Verify any backtest screenshot before you trust it
Three things can stand in for a track record, and they are not equal. A static screenshot, a re-runnable script, and a dated per-trade export each prove a different amount. This table is the difference, attribute by attribute.
| Can you... | Static screenshot | Re-runnable script | Dated per-trade export |
|---|---|---|---|
| Re-run it on today's re-based bars | No, frozen at capture | Yes, on your own chart | No, but it fixes the exact vintage |
| Check it against your own feed | No | Yes, bar by bar on your NQ or ES | No, it is the seller's feed |
| Confirm the edge survived the last roll | No | Yes, win rate and profit factor recompute | Only for the date it was cut |
| Reproduce the exact number later | No, the June run is gone post-roll | Yes, to today's vintage | Yes, that one file stays fixed |
| See which data feed and capture date it used | Rarely, unless labeled | Yes, it is your own | Yes, the date is on the file |
A screenshot answers none of these. A dated export at least pins the vintage so the number can be re-derived from that file. Only the running script lets you check the current number on your own chart, roll after roll. That is why STS hands over the script and a dated export, not a picture.
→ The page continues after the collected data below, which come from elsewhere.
(** A text found at the start of [a ++ b] is found in [a], or runs past the
    end of [a]. *)
Lemma strip_prefix_app_inv l a b r :
  Py.strip_prefix l (a ++ b) = Some r →
  (∃ r', Py.strip_prefix l a = Some r') ∨ (∃ l', l = a ++ l' ∧ l' ≠ []).
Proof.
  revert a. induction l as [|x l IH]; intros a; [left; by eexists|].
  destruct a as [|y a]; [right; by exists (x :: l)|].
  cbn. case_bool_decide as Hxy; [|done]. subst y.
  intros [[r' Hr']|(l' & -> & Hl')]%IH; [left; by eexists|right; by exists l'].
Qed.

Lemma contains_false_split l a1 a2 :
  Py.contains l (a1 ++ a2) = false → Py.strip_prefix l a2 = None.
Proof.
  induction a1 as [|x a1 IH]; cbn [app].
  - destruct a2; cbn; by case_match.
  - cbn [Py.contains]. case_match; [done|]. apply IH.
Qed.
End prefix.

Section bol.
Lemma bol_after_cons bol x u : Re.bol_after bol (x :: u) = Re.bol_after (is_nl x) u.
Proof.
  unfold Re.bol_after. destruct u as [|y u]; [done|].
  rewrite last_cons_cons. destruct (last (y :: u)) eqn:Hlast; [done|].
  by apply last_None in Hlast.
Qed.

Lemma bol_after_app bol u v :
  Re.bol_after bol (u ++ v) = Re.bol_after (Re.bol_after bol u) v.
Proof.
  revert bol. induction u as [|x u IH]; intros bol; [done|].
  cbn [app]. by rewrite !bol_after_cons, IH.
Qed.

End bol.

(** *** Repetitions *)

Section rep.
Context (c : ascii → bool) (k : bool → str → option Re.found).
Implicit Types u v s t : str.

Lemma stop_sound min bol s chunks rest :
  Re.stop k min bol s = Some (chunks, rest) →
  ∃ chunks', min = 0 ∧ k bol s = Some (chunks', rest) ∧ chunks = [] :: chunks'.
Proof.
  destruct min; cbn; [|done].
  destruct (k bol s) as [[??]|]; cbn; [|done]. intros [= <- <-]. eauto.
Qed.

(** Whatever a repetition returns is what the rest of the pattern returns
    after some characters of the class. *)
Lemma rep_sound greedy min bol s chunks rest :
  Re.rep c greedy k min bol s = Some (chunks, rest) →
  ∃ u s' chunks',
    s = u ++ s' ∧ Forall (λ x, c x = true) u ∧ min ≤ length u
    ∧ k (Re.bol_after bol u) s' = Some (chunks', rest) ∧ chunks = u :: chunks'.
Proof.
  assert (∀ min bol s chunks, Re.stop k min bol s = Some (chunks, rest) →
    ∃ u s' chunks',
      s = u ++ s' ∧ Forall (λ x, c x = true) u ∧ min ≤ length u
      ∧ k (Re.bol_after bol u) s' = Some (chunks', rest) ∧ chunks = u :: chunks')
    as Hstop.
  { intros m b t ch (chunks' & -> & ? & ->)%stop_sound. by exists [], t, chunks'. }
  revert min bol chunks. induction s as [|x s IH]; intros min bol chunks;
    cbn [Re.rep]; [by apply Hstop|].
  destruct (c x) eqn:Hx; [|by apply Hstop].
  assert (Re.grow x (Re.rep c greedy k (pred min) (is_nl x) s) = Some (chunks, rest) →
    ∃ u s' chunks',
      x :: s = u ++ s' ∧ Forall (λ x, c x = true) u ∧ min ≤ length u
      ∧ k (Re.bol_after bol u) s' = Some (chunks', rest) ∧ chunks = u :: chunks')
    as Hgrow.
  { destruct (Re.rep c greedy k (pred min) (is_nl x) s) as [[[|ch chs] r]|] eqn:Hrep;
      cbn; [done| |done]. intros [= <- <-].
    apply IH in Hrep as (u & s' & chunks' & -> & Hu & Hmin & Hk & [= -> ->]).
    exists (x :: u), s', chunks'. rewrite bol_after_cons.
    split_and!; [done|by constructor|cbn; lia|done|done]. }
  destruct greedy.
  - destruct (Re.grow x _) as [r|] eqn:Hg; [intros [= ->]; by apply Hgrow|].
    apply Hstop.
  - destruct (Re.stop k min bol (x :: s)) as [r|] eqn:Hs;
      [intros [= ->]; by apply Hstop|]. apply Hgrow.
Qed.

(** A repetition finds a match whenever the rest of the pattern matches after
    some characters of the class. *)
Lemma rep_complete greedy min bol u s :
  Forall (λ x, c x = true) u → min ≤ length u →
  is_Some (k (Re.bol_after bol u) s) →
  is_Some (Re.rep c greedy k min bol (u ++ s)).
Proof.
  intros Hu. revert min bol. induction Hu as [|x u Hx Hu IH]; intros min bol Hmin Hk.
  - assert (min = 0) as -> by (cbn in Hmin; lia). cbn [app].
    assert (is_Some (Re.stop k 0 bol s)) as Hstop.
    { cbn in *. destruct Hk as [[??] ->]. by eexists. }
    destruct s as [|y s]; cbn [Re.rep]; [done|].
    destruct (c y); [|done]. destruct greedy.
    + by destruct (Re.grow y _).
    + by destruct Hstop as [? ->].
  - cbn [app Re.rep]. rewrite Hx. rewrite bol_after_cons in Hk.
    destruct (IH (pred min) (is_nl x)) as [[chunks rest] Hrep];
      [cbn in Hmin; lia|done|].
    rewrite Hrep.
    destruct (rep_sound _ _ _ _ _ _ Hrep) as (? & ? & ? & _ & _ & _ & _ & ->).
    cbn [Re.grow]. destruct greedy; [done|]. by destruct (Re.stop _ _ _ _).
Qed.

Lemma rep_greedy_None min bol v t :
  Forall (λ x, c x = true) v →
  (∀ x t', t = x :: t' → c x = false) →
  (∀ v1 v2 b, v = v1 ++ v2 → k b (v2 ++ t) = None) →
  Re.rep c true k min bol (v ++ t) = None.
Proof.
  intros Hv Ht. revert min bol.
  induction Hv as [|x v Hx Hv IH]; intros min bol Hk.
  - assert (Re.stop k min bol t = None) as Hstop.
    { destruct min; cbn; [|done]. by rewrite (Hk [] []). }
    cbn [app]. destruct t as [|y t]; cbn [Re.rep]; [done|].
    by rewrite (Ht y t).
  - cbn [app Re.rep]. rewrite Hx, IH.
    + cbn. destruct min; cbn; [|done]. by rewrite (Hk [] (x :: v)).
    + intros v1 v2 b ->. by apply (Hk (x :: v1)).
Qed.

(** A greedy repetition gives characters back until the rest of the pattern
    matches: after [u] when it fails after every longer run. *)
Lemma rep_greedy min bol u v t chunks rest :
  Forall (λ x, c x = true) u → Forall (λ x, c x = true) v →
  (∀ x t', t = x :: t' → c x = false) →
  min ≤ length u →
  (∀ v1 v2 b, v = v1 ++ v2 → v1 ≠ [] → k b (v2 ++ t) = None) →
  k (Re.bol_after bol u) (v ++ t) = Some (chunks, rest) →
  Re.rep c true k min bol (u ++ v ++ t) = Some (u :: chunks, rest).
Proof.
  intros Hu Hv Ht. revert min bol.
  induction Hu as [|x u Hx Hu IH]; intros min bol Hmin Hfail Hk.
  - assert (min = 0) as -> by (cbn in Hmin; lia). cbn [app].
    assert (Re.stop k 0 bol (v ++ t) = Some ([] :: chunks, rest)) as Hstop.
    { cbn in *. by rewrite Hk. }
    destruct Hv as [|y v Hy Hv]; cbn [app].
    + destruct t as [|y t]; cbn [Re.rep]; [done|]. by rewrite (Ht y t).
    + cbn [Re.rep]. rewrite Hy, rep_greedy_None; [done..|].
      intros v1 v2 b ->. by apply (Hfail (y :: v1)).
  - cbn [app Re.rep]. rewrite Hx. rewrite bol_after_cons in Hk.
    rewrite (IH (pred min) (is_nl x)); [done|cbn in Hmin; lia|done..].
Qed.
Here is a four-step check you can paste into an email to any signal seller, us included.
- Ask which continuous-contract data feed and symbol the screenshot used, and the exact capture date.
- Ask them to re-run it today and send the new numbers. If they refuse, or the numbers match a month-old screenshot to the dollar, ask why nothing rolled.
- Ask for the running script or an alert feed you can point at your own chart, not an image.
- Re-run it yourself after the next quarterly roll and confirm the edge held: win rate, profit factor, and average win versus average loss, even if the point total drifted.
The honest providers answer with numbers and a script. The rest change the subject to a nicer screenshot. If you want to go a layer deeper and ask whether the edge itself is real, not just reproducible, that is a different test, and we walk through how to tell if a backtest is overfit. The drift here held the edge flat, so overfit is the next fair question, not this one.
Our published record, with its capture date visible, is on the strategy page and the tear sheet. Subscribers get the running script and the alert feed from the same five systems measured here, so they reproduce the current number on their own chart instead of trusting ours; the plans are on the pricing page. We would rather you re-run it than believe a picture.
We trade this book live and sell access to the signals, so judge the data accordingly. This article is educational and is not investment advice. Futures trading involves substantial risk of loss and is not suitable for every investor.
Hypothetical performance disclaimer (CFTC Rule 4.41): hypothetical or simulated performance results have certain limitations. Unlike an actual performance record, simulated results do not represent actual trading. Also, since the trades have not been executed, the results may have under- or over-compensated for the impact, if any, of certain market factors, such as lack of liquidity. Simulated trading programs in general are also subject to the fact that they are designed with the benefit of hindsight. No representation is being made that any account will or is likely to achieve profit or losses similar to those shown. Past performance does not indicate future results.